A Polícia Federal indiciou o ex-presidente Luiz Inácio Lula da Silva e seu filho mais novo, Luís Cláudio, pela acusação de praticar crimes de lavagem de dinheiro e de tráfico de influência por pagamentos para a empresa de marketing esportivo Touchdown, investigada desde 2017, a partir das delações da Odebrecht, na Operação Lava Jato.

Os investigadores descobriram que a Touchdown recebeu mais de R$ 10 milhões de grandes patrocinadores, tendo  capital social de apenas R$ 1 mil. E a juíza Bárbara de Lima Issepi, da 4ª Vara Criminal Federal de São Paulo, determinou o encaminhamento do caso para uma vara especializada em crimes financeiros.

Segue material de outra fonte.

(* ===== verification/SimpleHeapTheory.v ===== *)
(** * Invariant of the simple heap

    [geo]: the blocks lie between the ends of the heap, no header lies inside
    another block, and only data of used blocks may be dirty.  [chain]: a
    doubly linked chain of headers.  [inv]: the free chain [F], the queues [C]
    and the used blocks [U] make up the heap. *)

From S2P Require Import Prelude SimpleHeap.

(** ** Chains of headers *)

Definition at0 (xs : list Z) (i : nat) : Z := default 0 (xs !! i).
Definition before0 (xs : list Z) (i : nat) : Z := match i with O => 0 | S j => at0 xs j end.
Definition links (hi : heapinfo_t) : Z * Z := (next hi, previous hi).

Record chain (m : gmap Z heapinfo_t) (xs : list Z) : Prop := {
  ch_nodup : NoDup xs;
  ch_zero : 0 ∉ xs;
  ch_links i a : xs !! i = Some a -> links <$> m !! a = Some (at0 xs (S i), before0 xs i);
}.

Lemma at0_Some xs i a : xs !! i = Some a -> at0 xs i = a.
Proof. intros E. unfold at0. by rewrite E. Qed.

Lemma at0_None xs i : (length xs <= i)%nat -> at0 xs i = 0.
Proof. intros. unfold at0. by rewrite lookup_ge_None_2. Qed.

Lemma at0_elem xs i : at0 xs i <> 0 -> xs !! i = Some (at0 xs i).
Proof. unfold at0. by destruct (xs !! i). Qed.

Lemma at0_inj xs i j : NoDup xs -> at0 xs i <> 0 -> at0 xs i = at0 xs j -> i = j.
Proof.
  intros Hnd Hi E. pose proof (at0_elem xs i Hi) as H1. rewrite E in Hi. pose proof (at0_elem xs j Hi) as H2.
  rewrite E in H1. eapply NoDup_lookup; done.
Qed.

(** A chain is not affected by changes of other headers, nor by changes of
    other fields. *)
Lemma chain_frame m m' xs :
  chain m xs -> (forall a, a ∈ xs -> links <$> m' !! a = links <$> m !! a) -> chain m' xs.
Proof.
  intros [Hnd Hz Hl] Hf. split; [done..|]. intros i a Hi. rewrite Hf by (by eapply list_elem_of_lookup_2). by apply Hl.
Qed.

Lemma chain_Some m xs i a :
  chain m xs -> xs !! i = Some a ->
  a <> 0 /\ exists hi, m !! a = Some hi /\ next hi = at0 xs (S i) /\ previous hi = before0 xs i.
Proof.
  intros [Hnd Hz Hl] Hi. split; [intros ->; apply Hz; by eapply list_elem_of_lookup_2|].
  specialize (Hl i a Hi). destruct (m !! a) as [hi|]; [|done]. exists hi. injection Hl. done.
Qed.

Lemma chain_at0 m xs i : chain m xs -> at0 xs i <> 0 -> exists hi, m !! at0 xs i = Some hi.
Proof. intros Hc Hi. destruct (chain_Some m xs i _ Hc (at0_elem _ _ Hi)) as (_ & hi & ? & _). by exists hi. Qed.

Lemma chain_nil m : chain m [].
Proof. split; [constructor|apply not_elem_of_nil|done]. Qed.

(** [xs] with [p] behind its first [i] addresses. *)
Lemma at0_insert xs i j p :
  (i <= length xs)%nat ->
  at0 (take i xs ++ p :: drop i xs) j = if decide (j < i)%nat then at0 xs j else if decide (j = i) then p else before0 xs j.
Proof.
  intros Hi. unfold at0. destruct (decide (j < i)%nat).
  { rewrite lookup_app_l by (rewrite length_take; lia). by rewrite lookup_take_lt. }
  rewrite lookup_app_r by (rewrite length_take; lia). rewrite length_take, Nat.min_l by done.
  destruct (decide (j = i)) as [-> | ]; [by rewrite Nat.sub_diag|].
  destruct (j - i)%nat as [|k] eqn:E; [lia|]. change ((p :: drop i xs) !! S k) with (drop i xs !! k).
  rewrite lookup_drop. destruct j; [lia|]. cbn. unfold at0. do 2 f_equal. lia.
Qed.

Lemma lookup_insert_at xs i j (p : Z) :
  (i <= length xs)%nat ->
  (take i xs ++ p :: drop i xs) !! j = if decide (j < i)%nat then xs !! j else if decide (j = i) then Some p else xs !! pred j.
Proof.
  intros Hi. destruct (decide (j < i)%nat).
  { rewrite lookup_app_l by (rewrite length_take; lia). by rewrite lookup_take_lt. }
  rewrite lookup_app_r by (rewrite length_take; lia). rewrite length_take, Nat.min_l by done.
  destruct (decide (j = i)) as [-> | ]; [by rewrite Nat.sub_diag|].
  destruct (j - i)%nat as [|k] eqn:E; [lia|]. change ((p :: drop i xs) !! S k) with (drop i xs !! k).
  rewrite lookup_drop. f_equal. lia.
Qed.

Lemma chain_insert m m' xs i p :
  chain m xs -> (i <= length xs)%nat -> p ∉ xs -> p <> 0 ->
  links <$> m' !! p = Some (at0 xs i, before0 xs i) ->
  (forall j a, xs !! j = Some a ->
     links <$> m' !! a = Some (if decide (S j = i) then p else at0 xs (S j), if decide (j = i) then p else before0 xs j)) ->
  chain m' (take i xs ++ p :: drop i xs).
Proof.
  intros [Hnd Hz Hl] Hi Hp Hp0 Hnew Hold.
  assert (take i xs ++ p :: drop i xs ≡ₚ p :: xs) as Hperm by (rewrite <- Permutation_middle; by rewrite take_drop).
  split; [rewrite Hperm; by constructor|rewrite Hperm; by apply not_elem_of_cons|].
  assert (forall j, before0 (take i xs ++ p :: drop i xs) j =
    if decide (j <= i)%nat then before0 xs j else if decide (j = S i) then p else before0 xs (pred j)) as Hb.
  { intros [|j]; cbn [before0]; [by rewrite decide_True by lia|]. rewrite at0_insert by done. cbn [pred].
    repeat destruct (decide _); try lia; done. }
  intros j a. rewrite lookup_insert_at, at0_insert, Hb by done.
  destruct (decide (j < i)%nat).
  - intros Hj. rewrite (Hold _ _ Hj). rewrite (decide_True (P := (j <= i)%nat)) by lia. do 2 f_equal.
    + repeat destruct (decide _); try lia; done.
    + rewrite decide_False by lia. done.
  - destruct (decide (j = i)) as [-> |].
    + intros [= <-]. rewrite Hnew. rewrite !decide_False, (decide_True (P := (i <= i)%nat)) by lia. done.
    + destruct j as [|j]; [lia|]. cbn [pred before0]. intros Hj. rewrite (Hold _ _ Hj). do 2 f_equal.
      * rewrite !decide_False by lia. done.
      * repeat destruct (decide _); try lia; done.
Qed.

(** [xs] without its [i]th address. *)
Lemma lookup_remove_at (xs : list Z) i j :
  (i < length xs)%nat -> (take i xs ++ drop (S i) xs) !! j = if decide (j < i)%nat then xs !! j else xs !! S j.
Proof.
  intros Hi. destruct (decide (j < i)%nat).
  { rewrite lookup_app_l by (rewrite length_take; lia). by rewrite lookup_take_lt. }
  rewrite lookup_app_r by (rewrite length_take; lia). rewrite length_take, Nat.min_l by lia.
  rewrite lookup_drop. f_equal. lia.
Qed.

Lemma chain_delete m m' xs i :
  chain m xs -> (i < length xs)%nat ->
  (forall j a, xs !! j = Some a -> j <> i ->
     links <$> m' !! a = Some (if decide (S j = i) then at0 xs (S i) else at0 xs (S j),
                               if decide (j = S i) then before0 xs i else before0 xs j)) ->
  chain m' (take i xs ++ drop (S i) xs).
Proof.
  intros [Hnd Hz Hl] Hi Hold.
  assert (take i xs ++ drop (S i) xs `sublist_of` xs) as Hsub by (rewrite <- delete_take_drop; apply sublist_delete).
  split; [by eapply sublist_NoDup|intros Hin; apply Hz; by eapply elem_of_submseteq, sublist_submseteq|].
  assert (forall j, at0 (take i xs ++ drop (S i) xs) j = if decide (j < i)%nat then at0 xs j else at0 xs (S j)) as Ha.
  { intros j. unfold at0. rewrite lookup_remove_at by done. by destruct (decide _). }
  assert (forall j, before0 (take i xs ++ drop (S i) xs) j = if decide (j <= i)%nat then before0 xs j else at0 xs j) as Hb.
  { intros [|k]; cbn [before0]; [by rewrite decide_True by lia|]. rewrite Ha.
    repeat destruct (decide _); try lia; done. }
  intros j a. rewrite lookup_remove_at, Ha, Hb by done.
  destruct (decide (j < i)%nat); intros Hj; rewrite (Hold _ _ Hj) by lia; do 2 f_equal;
    repeat destruct (decide _); try lia; try done; cbn [before0]; try (f_equal; lia).
Qed.

(** ** Geometry *)

Definition shape (hi : heapinfo_t) : Z * Z * Z := (magic hi, padding hi, size hi).

Record geo (lo hi_ : Z) (m : gmap Z heapinfo_t) (d : gset Z) (bs U : list Z) : Prop := {
  g_range : 0 < lo /\ lo mod 0x20 = 0 /\ hi_ mod 0x20 = 0 /\ hi_ < 2 ^ 64;
  g_nodup : NoDup bs;
  g_null : m !! 0 = None;
  g_block a : a ∈ bs -> exists sz, shape <$> m !! a = Some (HEAP_INFO_MAGIC, HEAP_INFO_PADDING, sz) /\
    lo <= a /\ a mod 0x20 = 0 /\ 2 <= sz /\ a + sz * 0x20 <= hi_;
  g_stray a i k : a ∈ bs -> m !! a = Some i -> is_Some (m !! k) -> a < k -> a + size i * 0x20 <= k;
  g_dirty k : k ∈ d -> k mod 0x20 = 0 /\ exists a i, a ∈ U /\ m !! a = Some i /\ a < k < a + size i * 0x20;
  g_used a : a ∈ U -> a ∈ bs;
}.

Lemma shape_Some (m : gmap Z heapinfo_t) a mg pd sz :
  shape <$> m !! a = Some (mg, pd, sz) -> exists i, m !! a = Some i /\ magic i = mg /\ padding i = pd /\ size i = sz.
Proof. destruct (m !! a) as [i|]; [|done]. intros [= <- <- <-]. by exists i. Qed.

Lemma geo_block lo hi_ m d bs U a :
  geo lo hi_ m d bs U -> a ∈ bs -> exists i, m !! a = Some i /\ magic i = HEAP_INFO_MAGIC /\
    padding i = HEAP_INFO_PADDING /\ lo <= a /\ a <> 0 /\ a mod 0x20 = 0 /\ 2 <= size i /\ a + size i * 0x20 <= hi_ /\
    0 < lo /\ hi_ < 2 ^ 64.
Proof.
  intros Hg Ha. destruct (g_range _ _ _ _ _ _ Hg) as (? & _ & _ & ?).
  destruct (g_block _ _ _ _ _ _ Hg a Ha) as (sz & (i & Hi & E1 & E2 & E3)%shape_Some & H1 & H2 & H3 & H4).
  exists i. split_and!; try done; lia.
Qed.

(** Two blocks do not overlap. *)
Lemma geo_disjoint lo hi_ m d bs U a b i :
  geo lo hi_ m d bs U -> a ∈ bs -> b ∈ bs -> m !! a = Some i -> a < b -> a + size i * 0x20 <= b.
Proof.
  intros Hg Ha Hb Hi Hlt. destruct (geo_block _ _ _ _ _ _ b Hg Hb) as (j & Hj & _).
  eapply (g_stray _ _ _ _ _ _ Hg); try done.
Qed.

A Força-Tarefa da Lava Jato em São Paulo já analisa o caso. E o  indiciamento ocorreu em janeiro e permanecia sob sigilo.

O ex-executivo Alexandrino Alencar delatou que, em 2011, o ex-presidente Lula pediu ajuda a Emílio Odebrecht para que o filho Luís Cláudio iniciasse a carreira de empresário. À força-tarefa, o delator entregou recibos de pagamento da Empresa Concept, contratada por ele para ajudar na criação de uma liga de futebol americano no Brasil. E revelou que a Odebrecht pagou a maior parte do serviço, o equivalente a cerca de R$ 2 milhões e cerca de R$ 120 mil foram pagos por Luís Cláudio.

“Então, ele pede isso de uma maneira digamos eu diria de um pai pedindo para outro pai muito interessante esse evento. E na mesma maneira, Lula pede para ele que se pudesse ajudar o filho dele a iniciar uma carreira empresarial”, disse Alencar em depoimento.

“Combinei com o Luis Claudio que nós pagaríamos 90% do custo da Concept e ele e a Touchdow pagariam 10%. Meu compromisso original com o presidente e com o Emílio era de 2 anos. Depois, ele voava sozinho. Então, ampliamos porque ele se atrapalhava e não decolava. Renovamos mais um ano. Soube depois, agora, que ele teve de desistir do projeto”, contou ainda Alencar.

Sobrepreço de 600%

 
A Polícia Federal afirma que não houve formalização do contrato entre a empresa de Luís Cláudio e a Concept, mesm com a movimentação da quantia vultosa. E o inquérito aponta um sobrepreço de 600% no valor dos serviços prestados pela Concept à empresa de Luís Cláudio, em relação ao valor de mercado. E o diretor da Concept depôs afirmando que a consultoria realizada para a Touchdow custou entre R$ 300 mil e R$ 400 mil.
 
O uso de um laranja por Luís Cláudio para movimentar dinheiro ilícito também foi apontado pelos investigadores, que identificaram que uma empresa de recreação e produção de doces e salgados com capital social de apenas R$ 1 recebeu, só em 2013, cerca de R$ 846 mil da Touchdown.
 
A PF ainda apurou que, antes de começar a receber os valores da empresa de Luís Cláudio, a dona da empresa tinha renda mensal de apenas um salário mínimo.
 
Os valores expressivos e sem formalizar contratos foram apontados como incomuns por representantes da Confederação Brasileira de Futebol Americano, em depoimentos em que afirmaram jamais ter recebido patrocínio anual e nem investimentos que durassem tantos anos, naqueles patamares.
 
Indícios de irregularidades e omissão de receitas na movimentação financeira da Touchdown também são citados por um relatório da Receita Federal, que faz parte do inquérito. Seus autores dizem que “causa estranheza que a empresa comprove pagamentos apenas a partir de dezembro de 2012, sendo que os serviços já eram prestados pelo menos desde março do mesmo ano”.

À época da delação, o Instituto Lula divulgou seguinte nota: “Delações são relatos unilaterais para a obtenção de benefícios judiciais. São indícios de provas, não provas. Mesmo que o relato de Alexandrino Alencar seja verdadeiro, os fatos teriam acontecido após Lula ter deixado a presidência, quando não exercia nenhum cargo público e sequer seriam atos ilegais.”